#### DATA FOR THE TASK
(** What one submission does to the database: nothing to the table
    (rejections and failures), or one INSERT followed by what the
    variant does next. *)
Lemma run_store_cases v w db req db' r :
  run w db (submitScore_of v req) = (db', Ok r) ->
  (rows db' = rows db /\ inserted db' = inserted db /\
   next_id db <= next_id db')
  \/
  (exists row,
     id row = next_id db /\
     db' = store_after v
             (mkStore (row :: rows db) (next_id db + 1) (score_check db)
                      (row :: inserted db))).
Proof.
  rewrite submitScore_of_handler, run_submitScore_handler.
  assert (Hsame : forall x, (db, Ok x) = (db', Ok r) ->
            rows db' = rows db /\ inserted db' = inserted db /\
            next_id db <= next_id db').
  { intros x E. injection E as <- _. repeat split. lia. }
  destruct (_ || _); [left; eauto | ].
  destruct (negb (printable (body_address req))); [left; eauto | ].
  destruct (negb (address_re _)); [left; eauto | ].
  destruct (_ <? _)%nat; [left; eauto | ].
  rewrite run_verifyAndStore.
  destruct (negb (printable (body_txHash req))); [left; eauto | ].
  destruct (getJson_outcome w (transaction_url _)) as [tx | e];
    [ | destruct (run_server_error w db e) as [? ->]; left; eauto].
  destruct (negb (strict_eq_true _)); [left; eauto | ].
  destruct (truthy _ && _); [left; eauto | ].
  destruct (negb (within_minutes _ _ _)); [left; eauto | ].
  destruct (getJson_outcome w (operations_url _)) as [opsPage | e];
    [ | destruct (run_server_error w db e) as [? ->]; left; eauto].
  destruct (negb (_ =? _)%nat); [left; eauto | ].
  destruct (insert_score _ _ _ _ _ _ _ _) as [db1 [[] | e]] eqn:Hins.
  - destruct (insert_score_ok _ _ _ _ _ _ _ _ _ Hins)
      as (z & hh & paidz & _ & _ & _ & _ & ->).
    destruct (run_respond_of v w
                (mkStore
                   (mkRow (next_id db)
                      (toUpperCase (String_ (body_address req))) z hh paidz
                      (NOW w) (or_null (req_ip req))
                      (or_null (user_agent req)) :: rows db)
                   (next_id db + 1) (score_check db)
                   (mkRow (next_id db)
                      (toUpperCase (String_ (body_address req))) z hh paidz
                      (NOW w) (or_null (req_ip req))
                      (or_null (user_agent req)) :: inserted db)))
      as [top ->].
    intros E. injection E as <- _. right. eexists.
    split; [ | reflexivity]. reflexivity.
  - destruct (insert_score_err _ _ _ _ _ _ _ _ _ _ Hins)
      as (Hr & Hi & _ & Hn).
    destruct (run_server_error w db1 e) as [? ->].
    intros E. injection E as <- _. left. auto.
Qed.

Lemma invariant_rows_inserted db r :
  autoprune_invariant db -> In r (rows db) -> In r (inserted db).
Proof.
  intros (Hsorted & _ & _) Hin.
  apply (proj2 (order_by_In rank_leb _ _)) in Hin. rewrite Hsorted in Hin.
  apply In_firstn in Hin.
  apply (proj1 (order_by_In rank_leb _ _)) in Hin. exact Hin.
Qed.

Lemma invariant_rows_NoDup db :
  autoprune_invariant db -> NoDup (map id (rows db)).
Proof.
  intros (Hsorted & Hnd & _).
  apply (Permutation_NoDup
           (l := map id (firstn 100 (order_by rank_leb (inserted db))))).
  - rewrite <- Hsorted. apply Permutation_map, Permutation_sym, order_by_perm.
  - rewrite <- firstn_map.
    assert (H : NoDup (map id (order_by rank_leb (inserted db)))).
    { eapply Permutation_NoDup; [ | exact Hnd].
      apply Permutation_map, order_by_perm. }
    rewrite <- (firstn_skipn 100 (map id (order_by rank_leb (inserted db))))
      in H.
    apply NoDup_app_remove_r in H. exact H.
Qed.

Lemma invariant_step w db req db' r :
  autoprune_invariant db ->
  run w db (Variant1.submitScore req) = (db', Ok r) ->
  autoprune_invariant db'.
Proof.
  intros Hinv Hrun.
  destruct (run_store_cases Autoprune w db req db' r Hrun)
    as [(Hr & Hi & Hn) | (row & Hid & ->)].
  - destruct Hinv as (Hsorted & Hnd & Hlt).
    unfold autoprune_invariant. rewrite Hr, Hi.
    repeat split; auto. intros x Hx. specialize (Hlt x Hx). lia.
  - assert (Hfresh : ~ In (id row) (map id (inserted db))).
    { destruct Hinv as (_ & _ & Hlt). intros Hin.
      apply in_map_iff in Hin. destruct Hin as (x & Hx & Hin).
      specialize (Hlt x Hin). lia. }
    assert (Hfresh_rows : ~ In (id row) (map id (rows db))).
    { intros Hin. apply Hfresh.
      apply in_map_iff in Hin. destruct Hin as (x & Hx & Hin).
      apply in_map_iff. exists x. split; [exact Hx | ].
      apply invariant_rows_inserted; assumption. }
    pose proof (invariant_rows_NoDup db Hinv) as Hnd_rows.
    destruct Hinv as (Hsorted & Hnd & Hlt).
    cbn [store_after]. unfold autoprune_invariant. repeat split.
    + rewrite delete_not_top100_sorted
        by (cbn [rows map]; constructor; assumption).
      cbn [rows inserted delete_not_top100 order_by fold_right].
      fold (order_by rank_leb (rows db)).
      fold (order_by rank_leb (inserted db)).
      rewrite Hsorted. apply firstn_place.
    + cbn. constructor; assumption.
    + cbn. intros x [<- | Hx]; [lia | specialize (Hlt x Hx); lia].
Qed.

Lemma serve_cons (handler : Request -> Proc Response) db w req rest :
  fst (serve handler db ((w, req) :: rest)) =
  fst (serve handler (fst (run w db (handler req))) rest).
Proof.
  cbn [serve]. destruct (run w db (handler req)) as [db1 r]. cbn [fst].
  destruct (serve handler db1 rest) as [db2 rs]. reflexivity.
Qed.

Lemma invariant_serve reqs db :
  autoprune_invariant db ->
  autoprune_invariant (fst (serve Variant1.submitScore db reqs)).
Proof.
  revert db. induction reqs as [ | [w req] rest IH]; intros db Hinv.
  - exact Hinv.
  - rewrite serve_cons. apply IH.
    destruct (submitScore_responds Autoprune w db req) as (db' & r & Hrun).
    cbn [submitScore_of] in Hrun. rewrite Hrun. cbn [fst].
    eapply invariant_step; eassumption.
Qed.

Lemma noprune_serve reqs db :
  rows db = inserted db ->
  let db' := fst (serve Variant2.submitScore db reqs) in
  rows db' = inserted db'.
Proof.
  revert db. induction reqs as [ | [w req] rest IH]; intros db Heq.
  - exact Heq.
  - cbv zeta. rewrite serve_cons. apply IH.
    destruct (submitScore_responds NoPrune w db req) as (db' & r & Hrun).
    cbn [submitScore_of] in Hrun. rewrite Hrun. cbn [fst].
    destruct (run_store_cases NoPrune w db req db' r Hrun)
      as [(Hr & Hi & _) | (row & _ & ->)].
    + congruence.
    + cbn. congruence.
Qed.
(** * works_on_work: the static site generator [build.js]

    A shallow embedding of [build.js] and the properties of its build
    pipeline: post loading and sorting, placeholder injection, the
    preparation of the output directory and the handling of missing or
    malformed inputs.

    Conventions of the embedding.
    - A JavaScript string is a Rocq [string]: the UTF-8 text of the value.
      Every string operation of the script (substring search, suffix test,
      JSON quoting, the dollar patterns of [replace]) works on ASCII
      delimiters, so it acts on the UTF-8 text as it does on the code units.
    - A value produced by [JSON.parse] is a [JSON] term; a number is kept as
      the text that [Number::toString] gives it.
    - The built-ins that the host supplies and the script only calls
      ([JSON.parse], [String.prototype.localeCompare], [toFixed]) are the
      fields of the class [Host].
    - The file system is a tree of named nodes; a directory lists its entries
      in the order [readdirSync] returns them. *)

From Stdlib Require Import String Ascii List ZArith Lia Bool Arith.
From Stdlib Require Import Permutation Sorted DecimalString.
Import ListNotations.

Local Open Scope list_scope.
Local Open Scope string_scope.

Set Implicit Arguments.
Set Warnings "-register-all".

(* ================================================================= *)
(** ** Strings *)

Module Str.

(** [s.startsWith(p)] *)
Fixpoint startsWith (s p : string) : bool :=
  match p, s with
  | EmptyString, _ => true
  | String _ _, EmptyString => false
  | String a p', String b s' => Ascii.eqb a b && startsWith s' p'
  end.

Fixpoint drop (n : nat) (s : string) : string :=
  match n, s with
  | O, _ => s
  | S _, EmptyString => EmptyString
  | S n', String _ s' => drop n' s'
  end.

Fixpoint take (n : nat) (s : string) : string :=
  match n, s with
  | O, _ => EmptyString
  | S _, EmptyString => EmptyString
  | S n', String a s' => String a (take n' s')
  end.

(** [s.endsWith(p)]: the last [p.length] characters of [s] are [p]. *)
Definition endsWith (s p : string) : bool :=
  Nat.leb (String.length p) (String.length s) &&
  String.eqb (drop (String.length s - String.length p) s) p.

(** StringIndexOf(s, search, 0) of ECMA-262: the smallest position at which
    [search] occurs in [s]. *)
Fixpoint indexOf (s search : string) : option nat :=
  if startsWith s search then Some O
  else match s with
       | EmptyString => None
       | String _ s' => option_map S (indexOf s' search)
       end.

(** [parts.join(sep)] *)
Fixpoint join (sep : string) (parts : list string) : string :=
  match parts with
  | [] => ""
  | [p] => p
  | p :: rest => p ++ sep ++ join sep rest
  end.

(** [t] occurs in [s] as a substring. *)
Definition occurs (t s : string) : Prop :=
  exists pre post, s = pre ++ t ++ post.

(** [s = pre ++ t ++ post] and no occurrence of [t] starts before the one
    at [length pre]. *)
Definition first_occurrence (t s pre post : string) : Prop :=
  s = pre ++ t ++ post /\
  forall pre' post', s = pre' ++ t ++ post' ->
                     String.length pre <= String.length pre'.

End Str.

(* ================================================================= *)
(** ** Values read from JSON documents *)

Inductive JSON : Type :=
| JNull
| JBool (b : bool)
| JNumber (repr : string)
| JString (s : string)
| JArray (elements : list JSON)
| JObject (members : list (string * JSON)).

(** Abrupt completions: the exception a statement throws. *)
Record exn : Type := Exn { exn_name : string; exn_message : string }.

Definition TypeError (msg : string) : exn := Exn "TypeError" msg.
Definition SyntaxError (msg : string) : exn := Exn "SyntaxError" msg.
Definition SystemError (msg : string) : exn := Exn "Error" msg.

Inductive result (A : Type) : Type :=
| OK (a : A)
| Throw (e : exn).
Arguments OK {A} a.
Arguments Throw {A} e.

Definition rbind {A B} (r : result A) (k : A -> result B) : result B :=
  match r with
  | OK a => k a
  | Throw e => Throw e
  end.

Module Value.

(** ToBoolean *)
Definition truthy (v : JSON) : bool :=
  match v with
  | JNull => false
  | JBool b => b
  | JNumber repr => negb (String.eqb repr "0" || String.eqb repr "NaN")
  | JString s => negb (String.eqb s "")
  | JArray _ => true
  | JObject _ => true
  end.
########
AIM OF THE TASK ▸ Search the data for "Lemma". Copy each line that has it.

EXERCISE RESPONSE ▸
Lemma run_store_cases v w db req db' r :
Lemma invariant_rows_inserted db r :
Lemma invariant_rows_NoDup db :
Lemma invariant_step w db req db' r :
Lemma serve_cons (handler : Request -> Proc Response) db w req rest :
Lemma invariant_serve reqs db :
Lemma noprune_serve reqs db :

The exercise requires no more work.